Records from a data collection:
++++++++++++++++++++

(* ===== verification/GoPath.v ===== *)
(** * The path and strings functions of the Go standard library the backends use

    [strings.Split] and [strings.Join] on ["/"], [path.Clean] and [path.Join], and what is a
    canonical path: the form every backend stores and lists. *)

From S2P Require Import Prelude GoLib.

(** ** Split and Join *)

Definition slash : ascii := "/"%char.

(** [strings.Split(s, "/")]: at least one part. *)
Fixpoint split_slash (s : string) : list string :=
  match s with
  | EmptyString => [""]
  | String c s =>
      if decide (c = slash) then "" :: split_slash s
      else
        match split_slash s with
        | p :: ps => String c p :: ps
        | [] => [String c ""]
        end
  end.

(** [strings.Join(parts, "/")] *)
Fixpoint join_slash (parts : list string) : string :=
  match parts with
  | [] => ""
  | [p] => p
  | p :: ps => p +:+ String slash (join_slash ps)
  end.

(** [strings.Contains] *)
Fixpoint Contains (s sub : string) : bool :=
  String.prefix sub s || match s with EmptyString => false | String _ s => Contains s sub end.

(** ** path.Clean *)

(** The elements kept so far are a stack, last one first. *)
Definition clean_step (rooted : bool) (stack : list string) (part : string) : list string :=
  if decide (part = "" \/ part = ".") then stack
  else if decide (part = "..") then
    match stack with
    | [] => if rooted then [] else [".."]
    | top :: rest => if decide (top = "..") then ".." :: stack else rest
    end
  else part :: stack.

Definition clean_parts (rooted : bool) (parts : list string) : list string :=
  rev (fold_left (clean_step rooted) parts []).

Definition is_rooted (p : string) : bool := String.prefix "/" p.

Definition Clean (p : string) : string :=
  if decide (p = "") then "."
  else
    let out := join_slash (clean_parts (is_rooted p) (split_slash p)) in
    if is_rooted p then String slash out else if decide (out = "") then "." else out.

(** [path.Join(a, b)]: empty elements are ignored. *)
Definition Join (a b : string) : string :=
  match filter (fun e => e <> "") [a; b] with
  | [] => ""
  | parts => Clean (join_slash parts)
  end.

(** ** Canonical paths

    Relative, without empty elements, ["."] or [".."]; the empty path is the root itself. *)
Definition normal_part (part : string) : Prop :=
  part <> "" /\ part <> "." /\ part <> ".." /\ slash ∉ String.list_ascii_of_string part.

#[export] Instance normal_part_dec part : Decision (normal_part part).
Proof. unfold normal_part. apply _. Defined.

Definition canonical (p : string) : Prop := p = "" \/ Forall normal_part (split_slash p).

#[export] Instance canonical_dec p : Decision (canonical p).
Proof. unfold canonical. apply _. Defined.

(** ** Lemmas *)

Definition no_slash (p : string) : Prop := slash ∉ String.list_ascii_of_string p.

Lemma split_slash_nonempty s : split_slash s <> [].
Proof. destruct s as [|c s]; [done|]. simpl. case_decide; [done|]. by destruct (split_slash s). Qed.

Lemma split_slash_no_slash s : Forall no_slash (split_slash s).
Proof.
  induction s as [|c s IH]; simpl; [repeat constructor; apply not_elem_of_nil|].
  case_decide; [constructor; [apply not_elem_of_nil|done]|].
  destruct (split_slash s) as [|p ps]; constructor.
  - unfold no_slash. simpl. by intros ?%list_elem_of_singleton.
  - constructor.
  - apply Forall_cons in IH as [Hp _]. unfold no_slash in *. simpl. by intros [?|?]%elem_of_cons.
  - by apply Forall_cons in IH as [_ ?].
Qed.

Lemma split_slash_plain p : no_slash p -> split_slash p = [p].
Proof.
  induction p as [|c p IH]; [done|]. unfold no_slash. simpl. rewrite elem_of_cons. intros H.
  rewrite decide_False by naive_solver. rewrite IH; [done|]. unfold no_slash. naive_solver.
Qed.

Lemma split_slash_app p s : no_slash p -> split_slash (p +:+ String slash s) = p :: split_slash s.
Proof.
  induction p as [|c p IH]; intros H.
  { change ("" +:+ String slash s) with (String slash s). simpl. done. }
  unfold no_slash in H. simpl in H. rewrite elem_of_cons in H.
  change (String c p +:+ String slash s) with (String c (p +:+ String slash s)).
  cbn [split_slash]. rewrite decide_False by naive_solver. rewrite IH; [done|]. unfold no_slash. naive_solver.
Qed.

Lemma split_join parts : parts <> [] -> Forall no_slash parts -> split_slash (join_slash parts) = parts.
Proof.
  induction parts as [|p ps IH]; [done|]. intros _ [Hp Hps]%Forall_cons.
  destruct ps as [|q ps]; [by apply split_slash_plain|].
  change (join_slash (p :: q :: ps)) with (p +:+ String slash (join_slash (q :: ps))).
  rewrite split_slash_app by done. by rewrite IH.
Qed.

Lemma join_split s : join_slash (split_slash s) = s.
Proof.
  induction s as [|c s IH]; [done|]. simpl. case_decide as Hc.
  - subst c. pose proof (split_slash_nonempty s). destruct (split_slash s) as [|p ps] eqn:Hs; [done|].
    by rewrite <- IH.
  - pose proof (split_slash_nonempty s). destruct (split_slash s) as [|p [|q ps]] eqn:Hs; [done|..].
    + by rewrite <- IH.
    + rewrite <- IH. done.
Qed.

(** What the stack looks like: normal elements over the leading [".."]s. *)
Definition clean_stack (rooted : bool) (stack : list string) : Prop :=
  exists names n, stack = names ++ replicate n ".." /\ Forall normal_part names /\ (rooted = true -> n = 0).

Lemma clean_step_stack rooted stack part :
  no_slash part -> clean_stack rooted stack -> clean_stack rooted (clean_step rooted stack part).
Proof.
  intros Hns (names & n & -> & Hn & Hr). unfold clean_step. case_decide as H1; [by exists names, n|].
  case_decide as H2.
  - destruct names as [|t names]; simpl.
    + destruct n as [|n]; simpl.
      * destruct rooted; [exists [], 0|exists [], 1]; done.
      * exists [], (S (S n)). split_and!; [done..|]. intros ->. specialize (Hr eq_refl). lia.
    + apply Forall_cons in Hn as [(_ & _ & Ht & _) Hn]. rewrite decide_False by done. exists names, n. done.
  - exists (part :: names), n. split_and!; [done| |done]. constructor; [|done]. unfold normal_part. naive_solver.
Qed.

Lemma clean_parts_shape rooted parts :
  Forall no_slash parts ->
  exists n names, clean_parts rooted parts = replicate n ".." ++ names /\ Forall normal_part names /\
    (rooted = true -> n = 0).
Proof.
  intros Hall. unfold clean_parts.
  assert (clean_stack rooted (fold_left (clean_step rooted) parts [])) as (names & n & -> & Hn & Hr).
  { apply fold_left_inv; [by exists [], 0|]. intros stack part Hin. rewrite Forall_forall in Hall.
    apply clean_step_stack. by apply Hall. }
  exists n, (rev names). rewrite rev_app_distr. split_and!; [|by apply Forall_rev|done].
  f_equal. clear. induction n as [|n IH]; [done|].
  cbn [replicate rev]. rewrite IH. by rewrite <- replicate_cons_app.
Qed.

(** Cleaning normal elements changes nothing. *)
Lemma clean_parts_normal rooted parts : Forall normal_part parts -> clean_parts rooted parts = parts.
Proof.
  intros Hall. unfold clean_parts.
  assert (forall stack, fold_left (clean_step rooted) parts stack = rev parts ++ stack) as H.
  { induction Hall as [|p ps (H1 & H2 & H3 & _) Hall IH]; intros stack; [done|]. simpl.
    rewrite IH. unfold clean_step. rewrite !decide_False by naive_solver. by rewrite <- app_assoc. }
  by rewrite H, app_nil_r, rev_involutive.
Qed.

(** *** join_slash on normal elements *)

Lemma join_cons p ps : ps <> [] -> join_slash (p :: ps) = p +:+ String slash (join_slash ps).
Proof. by destruct ps. Qed.

Lemma normal_no_slash ps : Forall normal_part ps -> Forall no_slash ps.
Proof. intros Hn. eapply Forall_impl; [exact Hn|]. intros p (_ & _ & _ & ?). done. Qed.

Lemma canonical_join names : Forall normal_part names -> canonical (join_slash names).
Proof.
  intros Hn. destruct names as [|p ps]; [by left|]. right.
  rewrite split_join; [done..|by apply normal_no_slash].
Qed.

Lemma join_not_rooted p ps : p <> "" -> no_slash p -> is_rooted (join_slash (p :: ps)) = false.
Proof.
  intros Hp Hs. destruct p as [|c p]; [done|]. unfold no_slash in Hs. simpl in Hs.
  rewrite elem_of_cons in Hs. unfold is_rooted.
  assert (exists t, join_slash (String c p :: ps) = String c t) as [t ->] by (destruct ps; by eexists).
  cbn [String.prefix]. destruct (ascii_dec "/" c) as [He|]; [|done]. unfold slash in Hs. tauto.
Qed.

(** What [Clean] returns: the cleaned elements, behind a slash when the path was rooted. *)
Lemma Clean_shape p :
  p <> "" ->
  exists n names, Forall normal_part names /\
    Clean p = if is_rooted p then String slash (join_slash names)
              else if decide (join_slash (replicate n ".." ++ names) = "") then "."
              else join_slash (replicate n ".." ++ names).
Proof.
  intros Hp. unfold Clean. rewrite decide_False by done.
  destruct (clean_parts_shape (is_rooted p) (split_slash p)) as (n & names & -> & Hn & Hr);
    [apply split_slash_no_slash|].
  exists n, names. split; [done|]. destruct (is_rooted p); [by rewrite Hr|done].
Qed.

Lemma canonical_parts q : canonical q -> q <> "" -> Forall normal_part (split_slash q).
Proof. by intros [|]. Qed.

Lemma canonical_not_rooted q : canonical q -> is_rooted q = false.
Proof.
  intros [->|Hq]; [done|]. rewrite <- (join_split q).
  pose proof (split_slash_nonempty q). destruct (split_slash q) as [|p ps]; [done|].
  apply Forall_cons in Hq as [(? & _ & _ & ?) _]. by apply join_not_rooted.
Qed.

(** [Clean] leaves a canonical path alone. *)
Lemma Clean_canonical q : canonical q -> q <> "" -> Clean q = q.
Proof.
  intros Hc Hq. unfold Clean. rewrite decide_False by done. rewrite (canonical_not_rooted q Hc).
  rewrite clean_parts_normal by by apply canonical_parts. rewrite join_split. by rewrite decide_False.
Qed.

Lemma join_names_dot names : Forall normal_part names -> join_slash names <> ".".
Proof.
  intros Hn Hd. destruct names as [|p ps]; [done|].
  assert (split_slash (join_slash (p :: ps)) = p :: ps) as Hs by (apply split_join; [done|by apply normal_no_slash]).
  rewrite Hd in Hs. change (split_slash ".") with ["."] in Hs. injection Hs as <- _.
  apply Forall_cons in Hn as [(_ & ? & _) _]. done.
Qed.

Lemma join_names_empty names : Forall normal_part names -> join_slash names = "" -> names = [].
Proof.
  intros Hn Hd. destruct names as [|p ps]; [done|].
  assert (split_slash (join_slash (p :: ps)) = p :: ps) as Hs by (apply split_join; [done|by apply normal_no_slash]).
  rewrite Hd in Hs. change (split_slash "") with [""] in Hs. injection Hs as <- _.
  apply Forall_cons in Hn as [(? & _) _]. done.
Qed.

Lemma prefix_join p ps : String.prefix p (join_slash (p :: ps)) = true.
Proof.
  destruct ps as [|q ps].
  - rewrite <- (string_app_nil_r p) at 2. apply prefix_app.
  - rewrite join_cons by done. apply prefix_app.
Qed.

Lemma join_names_inj l1 l2 : Forall normal_part l1 -> Forall normal_part l2 -> join_slash l1 = join_slash l2 -> l1 = l2.
Proof.
  intros H1 H2 He. destruct (decide (l1 = [])) as [->|Hn1]; [symmetry; by apply join_names_empty|].
  destruct (decide (l2 = [])) as [->|Hn2]; [by apply join_names_empty|].
  rewrite <- (split_join l1), <- (split_join l2), He by (done || by apply normal_no_slash). done.
Qed.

++++++++++++++++++++

## INSTRUCTIONS FOR THE TASK
If a line in the entries holds the word "strings", count it. Report the total only.

## ANSWER BELOW
5